Hugo, the static site generator this very blog runs on, has had an open proposal for llms.txt generation since November 2025. Six months. No implementation. No pull request. Someone filed a duplicate in April 2026 and it was closed within the hour.

So the people who built the tool understand the value well enough to use it themselves. A contributor built the feature. It is sitting in a pull request. And the project’s process routes feature requests away from the issue tracker entirely. That kind of friction tells you the ecosystem is still early.

I am irritated enough by all of this to consider what it would take to fix it on my own sites. Hugo generates static HTML from markdown source files, and my markdown source files still exist on disk at the corresponding paths. A small middleware layer in my deployment pipeline or a configuration change in my web server could serve the markdown source when the right header comes in. It would not be hard. The question is whether enough agents will ask for it to make the effort worthwhile. Based on what I am seeing from Cloudflare, from the coding agent tooling, and from the WordPress ecosystem, I think the answer is yes. And it will only become more yes over time.

What This Would Look Like#

The effort involved depends entirely on where you are in the stack.

If you are on WordPress, there are plugins that handle this in minutes. The Serve Markdown plugin and Markdown Negotiation for Agents both work out of the box with no server configuration changes. If you are on Cloudflare, you toggle a switch in the dashboard and the edge network handles HTML-to-markdown conversion for your entire site. If you are on a Rust-based static file server, you pass --accept-markdown at startup.
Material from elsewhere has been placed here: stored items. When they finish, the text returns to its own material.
(* ===== verification/Failover.v ===== *)
(** pkg/client/grpc_streamer.go: the failover state machine of the gRPC
    client.  A dispatcher reads states off a channel of capacity one and starts
    a goroutine per state; the goroutines run the main stream, the standby
    stream, the fallback watcher and the delayed restart, and send the next
    state.  [step] is one atomic step of any of them, of the streams' ends, of
    incoming messages and of the daemon's shutdown, in any interleaving. *)

From Stdlib Require Import ZArith Lia.
From stdpp Require Import base option list gmap sets strings relations.
From S2P Require Import Prelude.
From S2P Require Import GoStd.

Open Scope Z_scope.

Inductive GRPC_CLIENT_STATE :=
  | GRPC_STATE_STOP
  | GRPC_STATE_MAIN
  | GRPC_STATE_FAILOVER
  | GRPC_STATE_TRY_FALLBACK
  | GRPC_STATE_RESTART_MAIN.

Definition grpcRetryWindow : Duration := 5 * Minute.
Definition grpcRetryBackoff : Duration := 15 * Second.

(** Whether a stream that started at [t0] and ended at [t1] was short-lived. *)
Definition flapped (t0 t1 : Time) : bool := Before t1 (Add t0 grpcRetryWindow).

(** Goroutines.  A number is the session context that was captured. *)
Inductive go :=
  | GGrpcMain                          (* GRPCMain, waiting for the root context *)
  | GSend (s : GRPC_CLIENT_STATE)      (* in sendState, then done *)
  | GMainStart                         (* handleMain, before its clock reading *)
  | GMain (t0 : Time)                  (* handleMain, in Stream since t0 *)
  | GMainBackoff                       (* handleMain, before the retry *)
  | GStandbyTop (count : Z)            (* handleFailover, loop top *)
  | GStandby (n : nat) (t0 : Time) (count : Z)     (* in Stream *)
  | GStandbySleep (n : nat) (count : Z)            (* backoff or reconnect sleep *)
  | GFallback (n : nat)                (* handleFallback, before Received.Load *)
  | GFallbackWait (n : nat) (r : nat)  (* in its select, on message channel r *)
  | GRestart (n : nat).                (* handleRestart, sleeping *)

Inductive dispatcher := DWait | DSend (s : GRPC_CLIENT_STATE) | DStopped.

Record grpcStreamer := mkStreamer {
  stateChan : option GRPC_CLIENT_STATE;
  disp : dispatcher;
  gos : list go;
  rootDone : bool;
  session : nat;                 (* s.sessionCtx *)
  cancelled : gset nat;          (* cancelled sessions *)
  standbyActive : bool;
  mainRetryCount : Z;
  received : nat;                (* messages received on main *)
  now : Time;
}.

Definition sessionDone (w : grpcStreamer) (n : nat) : bool :=
  rootDone w || bool_decide (n ∈ cancelled w).

Definition set_chan (c : option GRPC_CLIENT_STATE) (w : grpcStreamer) : grpcStreamer :=
  mkStreamer c (disp w) (gos w) (rootDone w) (session w) (cancelled w) (standbyActive w)
    (mainRetryCount w) (received w) (now w).
Definition set_disp (d : dispatcher) (w : grpcStreamer) : grpcStreamer :=
  mkStreamer (stateChan w) d (gos w) (rootDone w) (session w) (cancelled w) (standbyActive w)
    (mainRetryCount w) (received w) (now w).
Definition set_gos (g : list go) (w : grpcStreamer) : grpcStreamer :=
  mkStreamer (stateChan w) (disp w) g (rootDone w) (session w) (cancelled w) (standbyActive w)
    (mainRetryCount w) (received w) (now w).
Definition set_root (w : grpcStreamer) : grpcStreamer :=
  mkStreamer (stateChan w) (disp w) (gos w) true (session w) (cancelled w) (standbyActive w)
    (mainRetryCount w) (received w) (now w).
Definition cancel_session (n : nat) (w : grpcStreamer) : grpcStreamer :=
  mkStreamer (stateChan w) (disp w) (gos w) (rootDone w) (session w) ({[ n ]} ∪ cancelled w)
    (standbyActive w) (mainRetryCount w) (received w) (now w).
Definition new_session (w : grpcStreamer) : grpcStreamer :=
  mkStreamer (stateChan w) (disp w) (gos w) (rootDone w) (S (session w)) (cancelled w)
    (standbyActive w) (mainRetryCount w) (received w) (now w).
Definition set_standby (b : bool) (w : grpcStreamer) : grpcStreamer :=
  mkStreamer (stateChan w) (disp w) (gos w) (rootDone w) (session w) (cancelled w) b
    (mainRetryCount w) (received w) (now w).
Definition set_retry (z : Z) (w : grpcStreamer) : grpcStreamer :=
  mkStreamer (stateChan w) (disp w) (gos w) (rootDone w) (session w) (cancelled w)
    (standbyActive w) z (received w) (now w).
Definition set_received (r : nat) (w : grpcStreamer) : grpcStreamer :=
  mkStreamer (stateChan w) (disp w) (gos w) (rootDone w) (session w) (cancelled w)
    (standbyActive w) (mainRetryCount w) r (now w).
Definition set_now (t : Time) (w : grpcStreamer) : grpcStreamer :=
  mkStreamer (stateChan w) (disp w) (gos w) (rootDone w) (session w) (cancelled w)
    (standbyActive w) (mainRetryCount w) (received w) t.

Definition spawn (g : go) (w : grpcStreamer) : grpcStreamer := set_gos (g :: gos w) w.

(** The body of the dispatcher's [switch]. *)
Definition dispatch (s : GRPC_CLIENT_STATE) (w : grpcStreamer) : grpcStreamer :=
  match s with
  | GRPC_STATE_STOP => set_disp DStopped (cancel_session (session w) w)
  | GRPC_STATE_MAIN => spawn GMainStart w
  | GRPC_STATE_FAILOVER =>
      set_disp (DSend GRPC_STATE_TRY_FALLBACK)
        (spawn (GStandbyTop 0) (set_standby true (new_session (cancel_session (session w) w))))
  | GRPC_STATE_TRY_FALLBACK =>
      set_disp (DSend GRPC_STATE_RESTART_MAIN) (spawn (GFallback (session w)) w)
  | GRPC_STATE_RESTART_MAIN => spawn (GRestart (session w)) w
  end.

Section Machine.
Variable RetryCount : Z.          (* Config.Common.RetryCount *)
Variable standbyExists : bool.

(** [handleMain] after its stream ended at [t1], with the root context live:
    the retry count and the goroutine's continuation. *)
Definition afterMain (t0 t1 : Time) (w : grpcStreamer) : Z * go :=
  if flapped t0 t1 then
    let count := mainRetryCount w + 1 in
    if count <? RetryCount then (count, GMainBackoff)
    else if standbyExists && negb (standbyActive w) then (0, GSend GRPC_STATE_FAILOVER)
    else (0, GSend GRPC_STATE_RESTART_MAIN)
  else (0, GSend GRPC_STATE_MAIN).

(** [handleFailover] after its stream ended with the session live. *)
Definition afterStandby (n : nat) (t0 t1 : Time) (count : Z) : go :=
  if flapped t0 t1 then
    if count + 1 <? RetryCount then GStandbySleep n (count + 1) else GStandbySleep n 0
  else GStandbyTop 0.

(** [gstep g w g' w']: goroutine [g] takes a step and continues as [g'] ([None]
    when it returns). *)
Inductive gstep : go → grpcStreamer → option go → grpcStreamer → Prop :=
(* GRPCMain *)
| g_stop w : rootDone w = true → gstep GGrpcMain w (Some (GSend GRPC_STATE_STOP)) w
(* sendState *)
| g_send s w : stateChan w = None → gstep (GSend s) w None (set_chan (Some s) w)
| g_send_root s w : rootDone w = true → gstep (GSend s) w None w
(* handleMain *)
| g_main_start w : gstep GMainStart w (Some (GMain (now w))) w
| g_main_recv t0 w : gstep (GMain t0) w (Some (GMain t0)) (set_received (S (received w)) w)
| g_main_end t0 w : rootDone w = false →
    gstep (GMain t0) w (Some (snd (afterMain t0 (now w) w)))
      (set_retry (fst (afterMain t0 (now w) w)) w)
| g_main_root t0 w : rootDone w = true → gstep (GMain t0) w (Some (GSend GRPC_STATE_STOP)) w
| g_backoff w : gstep GMainBackoff w (Some (GSend GRPC_STATE_MAIN)) w
| g_backoff_root w : rootDone w = true → gstep GMainBackoff w None w
(* handleFailover *)
| g_standby_exit count w : sessionDone w (session w) = true →
    gstep (GStandbyTop count) w None (set_standby false w)
| g_standby_start count w : sessionDone w (session w) = false →
    gstep (GStandbyTop count) w (Some (GStandby (session w) (now w) count)) w
| g_standby_end n t0 count w : sessionDone w (session w) = false →
    gstep (GStandby n t0 count) w (Some (afterStandby (session w) t0 (now w) count)) w
| g_standby_done n t0 count w : sessionDone w (session w) = true →
    gstep (GStandby n t0 count) w None (set_standby false w)
| g_standby_wake n count w : gstep (GStandbySleep n count) w (Some (GStandbyTop count)) w
| g_standby_reset n count w : sessionDone w n = true →
    gstep (GStandbySleep n count) w None (set_standby false w)
(* handleFallback *)
| g_fallback n w : gstep (GFallback n) w (Some (GFallbackWait n (received w))) w
| g_fallback_recv n r w : (r < received w)%nat →
    gstep (GFallbackWait n r) w None (cancel_session n w)
| g_fallback_done n r w : sessionDone w n = true → gstep (GFallbackWait n r) w None w
(* handleRestart *)
| g_restart n w : gstep (GRestart n) w (Some (GSend GRPC_STATE_MAIN)) w
| g_restart_reset n w : sessionDone w n = true → gstep (GRestart n) w None w.

Inductive step : grpcStreamer → grpcStreamer → Prop :=
| s_stop w : step w (set_root w)                                  (* daemon.Stop *)
| s_tick w t : now w ≤ t → step w (set_now t w)
| s_dispatch w s : disp w = DWait → stateChan w = Some s →
    step w (dispatch s (set_chan None w))
| s_dispatch_root w : disp w = DWait → rootDone w = true →
    step w (set_disp DStopped (cancel_session (session w) w))
| s_send w s : disp w = DSend s → stateChan w = None →
    step w (set_disp DWait (set_chan (Some s) w))
| s_send_root w s : disp w = DSend s → rootDone w = true → step w (set_disp DWait w)
| s_go w l g l' g' w' : gos w = l ++ g :: l' → gstep g w g' w' →
    step w (set_gos (l ++ option_list g' ++ l') w').

(** [newGRPCStreamer], [run] started, [GRPCMain] sending the first state. *)
Definition init (w : grpcStreamer) : Prop :=
  ∃ t, w = mkStreamer None DWait [GSend GRPC_STATE_MAIN; GGrpcMain] false 0%nat ∅ false 0 0%nat t.

(** ** Counting *)

(** A weight of states extended to the channel, the dispatcher and, with a
    weight of goroutines, to the whole machine. *)
Definition on_opt (f : GRPC_CLIENT_STATE → nat) (o : option GRPC_CLIENT_STATE) : nat :=
  match o with Some s => f s | None => 0 end.

Definition on_disp (f : GRPC_CLIENT_STATE → nat) (d : dispatcher) : nat :=
  match d with DSend s => f s | _ => 0 end.

Definition total (f : GRPC_CLIENT_STATE → nat) (h : go → nat) (w : grpcStreamer) : nat :=
  (on_opt f (stateChan w) + on_disp f (disp w) + sum_list_with h (gos w))%nat.

(** What will lead to the next attempt at the main server: one of the states
    other than STOP on its way, or a goroutine that will send one. *)
Definition token_st (s : GRPC_CLIENT_STATE) : nat :=
  match s with GRPC_STATE_STOP => 0 | _ => 1 end.
Definition token_go (g : go) : nat :=
  match g with
  | GSend s => token_st s
  | GMainStart | GMain _ | GMainBackoff | GRestart _ => 1
  | _ => 0
  end.
Definition tokens : grpcStreamer → nat := total token_st token_go.

Definition stop_st (s : GRPC_CLIENT_STATE) : nat :=
  match s with GRPC_STATE_STOP => 1 | _ => 0 end.
Definition stop_go (g : go) : nat := match g with GSend s => stop_st s | _ => 0 end.
Definition stops : grpcStreamer → nat := total stop_st stop_go.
If you are on a static site generator like Hugo, the path is harder. Your markdown source files exist on disk and your static HTML is generated from them, but serving those source files with the right content type requires either middleware in your deployment pipeline, a web server configuration that can do content negotiation against a separate file tree, or a platform change. I am looking at this problem on my own site right now and the honest answer is that it might not be worth doing on the current stack. It might make more sense to migrate to a platform where this comes built in.

That tension is the point. The web has 27 years of architectural debt that makes some things easy and other things disproportionately hard. WordPress.org ships markdown on every page because they built the platform and could add a feature. The rest of us are working with whatever we inherited. But the gap matters because it creates an incentive to choose platforms that treat agents as first-class citizens. If your CMS vendor offers this and another does not, that is a real factor in a migration decision.

The goal is not to shame individual site owners for not having it. The goal is to build enough momentum that platform vendors start competing on it.